■ Recorded data
(** * Docker-ML: the adaptive forecasting pipeline

    A shallow embedding of
      - [app/services/custom_data_service.py]  (upload facade),
      - [app/models/arima_model.py]            (bundled model),
      - [app/services/forecast_service.py]     (bundled-model facade),
      - the handlers of [app/main.py],
    followed by the properties of the pipeline.

    How the Python is read:
      - a computation that may raise is a [result]; an exception is a
        value [exn] (an instance of a subclass of [Exception]), and
        every [try]/[except] is a match on the result;
      - a method takes the object and gives back its answer and the
        object after the call;
      - a result dictionary is a record of optional fields;
      - pandas, statsmodels, matplotlib and pickle are an interface,
        [Libraries], whose calls are functions of their arguments; what
        pandas does with calendars ([date_range], [asfreq],
        [DateOffset]) is modelled concretely, with timestamps at day
        resolution; the calendars of days, weeks, month starts and year
        starts are written out, the calendar of any other alias is part
        of the interface. *)

From Stdlib Require Import String Ascii DecimalString.
From Stdlib Require Import ZArith List Bool Lia Permutation.
Import ListNotations.
Open Scope string_scope.
Open Scope Z_scope.

(* ================================================================== *)
(** ** Python exceptions and fallible computations *)

Inductive exn_kind : Type :=
  | FileNotFoundError
  | ValueError
  | IndexError
  | KeyError
  | TypeError
  | AttributeError
  | OtherError.

(** An instance of a subclass of [Exception]; [exn_msg] is [str(e)]. *)
Record exn : Type := mkExn { exn_class : exn_kind; exn_msg : string }.

Inductive result (A : Type) : Type :=
  | Ok (a : A)
  | Raise (e : exn).
Arguments Ok {A} a.
Arguments Raise {A} e.

Definition bind {A B : Type} (r : result A) (k : A -> result B) : result B :=
  match r with
  | Ok a => k a
  | Raise e => Raise e
  end.

Declare Scope py_scope.
Delimit Scope py_scope with py.
Notation "x <- c ;; k" := (bind c (fun x => k))
  (at level 100, c at next level, right associativity) : py_scope.
Notation "' p <- c ;; k" := (bind c (fun p => k))
  (at level 100, p pattern, c at next level, right associativity) : py_scope.
Open Scope py_scope.

Definition is_ok {A : Type} (r : result A) : bool :=
  match r with Ok _ => true | Raise _ => false end.

(** [l[0]], [l[1]], ... on a Python sequence. *)
Definition py_index {A : Type} (l : list A) (i : nat) : result A :=
  match nth_error l i with
  | Some a => Ok a
  | None => Raise (mkExn IndexError "index out of bounds")
  end.

(** [l[-1]]. *)
Definition py_last {A : Type} (l : list A) : result A :=
  match rev l with
  | a :: _ => Ok a
  | [] => Raise (mkExn IndexError "index -1 is out of bounds for axis 0 with size 0")
  end.
(** What [mergeClassifications] builds for each slide type. *)
Lemma mergeClassifications_slides
      (now : string) (totalCost : Number.number) (cs : list classification)
      (story styleGuide : string) (r : result) :
  mergeClassifications now totalCost cs story styleGuide = inr r ->
  (forall t, In t SLIDE_TYPES -> slides r !! t = Some (finished (gathered t cs))) /\
  (forall t, ~ In t SLIDE_TYPES -> slides r !! t = None) /\
  globalConflicts r = flat_map docConflicts cs /\
  Gaps.analyzeAggregateGaps (view <$> slides r) = inr (missingCritical r).
Proof.
  unfold mergeClassifications.
  destruct (addClassifications_gathered cs [] initSlides [])
    as (m1 & Hrun & Hin1 & Hout1).
  { intros t Ht. rewrite initSlides_lookup.
    destruct (in_dec _ _ _); [reflexivity | contradiction]. }
  { intros t Ht. rewrite initSlides_lookup.
    destruct (in_dec _ _ _); [contradiction | reflexivity]. }
  rewrite Hrun. cbn [app] in *.
  destruct (foldThrow_each_key finishSlide (fun _ => finished)
              finishSlide_finished SLIDE_TYPES m1 SLIDE_TYPES_NoDup)
    as (m2 & Hfin & Hin2 & Hout2).
  { intros t Ht. rewrite (Hin1 t Ht). eauto. }
  rewrite Hfin.
  destruct (Gaps.analyzeAggregateGaps (view <$> m2)) as [e | gaps] eqn:Hgaps;
    [discriminate |].
  intros [= <-]. cbn [slides globalConflicts missingCritical].
  repeat split; try assumption.
  - intros t Ht. now rewrite (Hin2 t Ht), (Hin1 t Ht).
  - intros t Ht. now rewrite (Hout2 t Ht), (Hout1 t Ht).
Qed.

(** *** The ranking of the sources *)

Definition descending (l : list source) : Prop :=
  StronglySorted (fun a b => (relevanceScore b <= relevanceScore a)%Qc) l.

Lemma insertByRelevance_perm (x : source) (l : list source) :
  Permutation (insertByRelevance x l) (x :: l).
Proof.
  induction l as [| y l IH]; cbn [insertByRelevance]; [reflexivity |].
  destruct (bool_decide _); [reflexivity |].
  rewrite IH. apply perm_swap.
Qed.

Lemma insertByRelevance_descending (x : source) (l : list source) :
  descending l -> descending (insertByRelevance x l).
Proof.
  unfold descending. induction l as [| y l IH]; intros Hl; cbn [insertByRelevance].
  - repeat constructor.
  - inversion Hl as [| ? ? Hl' Hy]; subst.
    destruct (bool_decide (relevanceScore y < relevanceScore x)%Qc) eqn:Hlt.
    + apply bool_decide_eq_true in Hlt. constructor; [exact Hl |].
      constructor; [now apply Qclt_le_weak |].
      apply List.Forall_forall. intros z Hz.
      rewrite List.Forall_forall in Hy.
      apply (Qcle_trans _ (relevanceScore y)); [now apply Hy | now apply Qclt_le_weak].
    + apply bool_decide_eq_false in Hlt. apply Qcnot_lt_le in Hlt.
      constructor; [now apply IH |].
      apply List.Forall_forall. intros z Hz.
      apply (Permutation_in _ (insertByRelevance_perm x l)) in Hz.
      destruct Hz as [<- | Hz]; [exact Hlt |].
      rewrite List.Forall_forall in Hy. now apply Hy.
Qed.

Lemma sortByRelevance_spec (l : list source) :
  Permutation (sortByRelevance l) l /\ descending (sortByRelevance l).
Proof.
  unfold sortByRelevance.
  assert (H : forall acc, descending acc ->
              Permutation (fold_left (fun sorted x => insertByRelevance x sorted) l acc)
                          (acc ++ l)
              /\ descending (fold_left (fun sorted x => insertByRelevance x sorted) l acc)).
  { induction l as [| x l IH]; intros acc Hacc; cbn [fold_left].
    - rewrite app_nil_r. now split.
    - destruct (IH (insertByRelevance x acc)
                  (insertByRelevance_descending x acc Hacc)) as [Hp Hd].
      split; [| exact Hd].
      rewrite Hp, insertByRelevance_perm. cbn [app]. apply Permutation_middle. }
  apply (H []). constructor.
Qed.

Lemma sourcesFor_relevant (t : string) (cs : list classification) :
  Forall (fun src => (Cost.usd 3 10 < relevanceScore src)%Qc) (sourcesFor t cs).
Proof.
  apply List.Forall_forall. intros src Hsrc. unfold sourcesFor in Hsrc.
  apply in_flat_map in Hsrc. destruct Hsrc as (c & _ & Hc).
  unfold qualifying in Hc.
  destruct (slideRelevance c !! t) as [d |]; [| destruct Hc].
  destruct (bool_decide (Cost.usd 3 10 < scoreOf d)%Qc) eqn:Hd; [| destruct Hc].
  destruct Hc as [<- | []]. now apply bool_decide_eq_true in Hd.
Qed.

(** X22.  For every slide type, [mergeClassifications] lists as relevant
    sources exactly the documents whose score for the type is above 0.3,
    the most relevant first, and [sourceCount] is their number. *)
Theorem mergeClassifications_ranks_relevant_sources
    (now : string) (totalCost : Number.number) (cs : list classification)
    (story styleGuide : string) (r : result) (t : string) :
  mergeClassifications now totalCost cs story styleGuide = inr r ->
  In t SLIDE_TYPES ->
  exists s,
    slides r !! t = Some s /\
    Permutation (relevantSources s) (sourcesFor t cs) /\
    descending (relevantSources s) /\
    Forall (fun src => (Cost.usd 3 10 < relevanceScore src)%Qc) (relevantSources s) /\
    sourceCount (dataQuality s) = length (sourcesFor t cs).
Proof.
  intros Hrun Ht.
  destruct (mergeClassifications_slides _ _ _ _ _ _ Hrun) as (Hin & _).
  exists (finished (gathered t cs)). split; [now apply Hin |].
  cbn [finished gathered relevantSources dataQuality sourceCount].
  destruct (sortByRelevance_spec (sourcesFor t cs)) as [Hp Hd].
  repeat split; try assumption.
  apply List.Forall_forall. intros src Hsrc.
  apply (Permutation_in _ Hp) in Hsrc.
  pose proof (sourcesFor_relevant t cs) as Hall.
  rewrite List.Forall_forall in Hall. now apply Hall.
Qed.

(** X23.  Every item of [allContent] is attributed: it carries the file name
    of one of the relevant sources of its slide, and it is one of the
    items extracted from that source. *)
Theorem mergeClassifications_attributes_content
    (now : string) (totalCost : Number.number) (cs : list classification)
    (story styleGuide : string) (r : result) (t : string) :
  mergeClassifications now totalCost cs story styleGuide = inr r ->
  In t SLIDE_TYPES ->
  exists s,
    slides r !! t = Some s /\
    allContent s = contentFor t cs /\
    forall a, In a (allContent s) ->
      exists src, In src (relevantSources s) /\
                  itemSource a = filename src /\ In (item a) (sourceContent src).
Proof.
  intros Hrun Ht.
  destruct (mergeClassifications_slides _ _ _ _ _ _ Hrun) as (Hin & _).
  exists (finished (gathered t cs)). split; [now apply Hin |].
  cbn [finished gathered relevantSources allContent].
  split; [reflexivity |].
  intros a Ha. unfold contentFor in Ha. apply in_flat_map in Ha.
  destruct Ha as (c & Hc & Ha).
  destruct (qualifying c t) as [d |] eqn:Hq; [| destruct Ha].
  apply in_map_iff in Ha. destruct Ha as (i & <- & Hi).
  exists (sourceOf c d). repeat split; [| exact Hi].
  destruct (sortByRelevance_spec (sourcesFor t cs)) as [Hp _].
  apply (Permutation_in _ (Permutation_sym Hp)).
  unfold sourcesFor. apply in_flat_map. exists c. split; [exact Hc |].
  rewrite Hq. now left.
Qed.

(** *** The gaps of a merged aggregate *)

Lemma contentFor_nil (t : string) (cs : list classification) :
  sourcesFor t cs = [] -> contentFor t cs = [].
Proof.
  unfold sourcesFor, contentFor. induction cs as [| c cs IH]; [reflexivity |].
  cbn [flat_map]. destruct (qualifying c t); [discriminate |].
  cbn [app]. exact IH.
Qed.

(** A slide with a relevant source is at least a third complete. *)
Lemma finished_completeness (s : slide) :
  relevantSources s <> [] ->
  ~ (completeness (dataQuality (finished s)) < Cost.usd 3 10)%Qc.
Proof.
  intros Hne. cbn [finished dataQuality completeness].
  destruct (relevantSources s) as [| src l]; [contradiction |].
  cbn [length Nat.ltb Nat.leb].
  set (count := Q2Qc (inject_Z (Z.of_nat (S (length l))))).
  assert (Hcount : (1 <= count)%Qc).
  { subst count. unfold Qcle. cbn [this Q2Qc]. rewrite !Qred_correct.
    unfold Qle, inject_Z. cbn [Qnum Qden]. lia. }
  apply Qcle_not_lt. unfold Qcmin.
  destruct (bool_decide (1 <= count / Q2Qc 3%Q)%Qc); [vm_compute; discriminate |].
  apply (Qcle_trans _ (1 / Q2Qc 3%Q)%Qc); [vm_compute; discriminate |].
  unfold Qcdiv. apply Qcmult_le_compat_r; [exact Hcount |].
  vm_compute. discriminate.
Qed.

Lemma slideGaps_finished (t : string) (reqs : list string)
      (cs : list classification) (gs : list string) :
  Gaps.slideGaps t reqs (view (finished (gathered t cs))) = inr gs ->
  gs = [] \/
  (gs = [t ++ ": No content found"] /\
   contentFor t cs = [] /\
   Forall (fun src => ~ (Cost.usd 7 10 < relevanceScore src)%Qc)
          (sortByRelevance (sourcesFor t cs))).
Proof.
  unfold Gaps.slideGaps.
  destruct (Gaps.mapThrow _ _) as [e | contentTypes]; [discriminate |].
  destruct (Gaps.mapThrow _ _) as [e | contents]; [discriminate |].
  cbn [view finished gathered relevantSources allContent dataQuality
       Gaps.allContent Gaps.relevantSources Gaps.completeness].
  rewrite length_map.
  destruct (0 <? length (contentFor t cs))%nat eqn:Hcontent; cbn [negb andb].
  - (* there is content, so there is a source *)
    replace (bool_decide _) with false.
    + intros [= <-]. now left.
    + symmetry. apply bool_decide_eq_false.
      apply (finished_completeness (gathered t cs)). cbn [gathered relevantSources].
      intros Hnil. rewrite (contentFor_nil t cs Hnil) in Hcontent. discriminate.
  - destruct (existsb _ _) eqn:Hhigh; cbn [negb].
    + replace (bool_decide _) with false.
      * intros [= <-]. now left.
      * symmetry. apply bool_decide_eq_false.
        apply (finished_completeness (gathered t cs)). cbn [gathered relevantSources].
        intros Hnil. rewrite Hnil in Hhigh. discriminate.
    + intros [= <-]. right. split; [reflexivity |]. split.
      * destruct (contentFor t cs); [reflexivity | discriminate].
      * apply List.Forall_forall. intros src Hsrc Hgt.
        apply not_true_iff_false in Hhigh. apply Hhigh.
        apply existsb_exists.
        exists (Gaps.Source (filename src) (relevanceScore src)).
        split; [now apply (in_map (fun s => Gaps.Source (filename s) (relevanceScore s))) |].
        now apply bool_decide_eq_true.
Qed.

■ Task prompt
After locating the line with "From Stdlib Require Import ZArith" above, return that line and every later line through the one with "Declare Scope py_scope.", word for word and with nothing else.

■ Solution to the problem
From Stdlib Require Import ZArith List Bool Lia Permutation.
Import ListNotations.
Open Scope string_scope.
Open Scope Z_scope.

(* ================================================================== *)
(** ** Python exceptions and fallible computations *)

Inductive exn_kind : Type :=
  | FileNotFoundError
  | ValueError
  | IndexError
  | KeyError
  | TypeError
  | AttributeError
  | OtherError.

(** An instance of a subclass of [Exception]; [exn_msg] is [str(e)]. *)
Record exn : Type := mkExn { exn_class : exn_kind; exn_msg : string }.

Inductive result (A : Type) : Type :=
  | Ok (a : A)
  | Raise (e : exn).
Arguments Ok {A} a.
Arguments Raise {A} e.

Definition bind {A B : Type} (r : result A) (k : A -> result B) : result B :=
  match r with
  | Ok a => k a
  | Raise e => Raise e
  end.

Declare Scope py_scope.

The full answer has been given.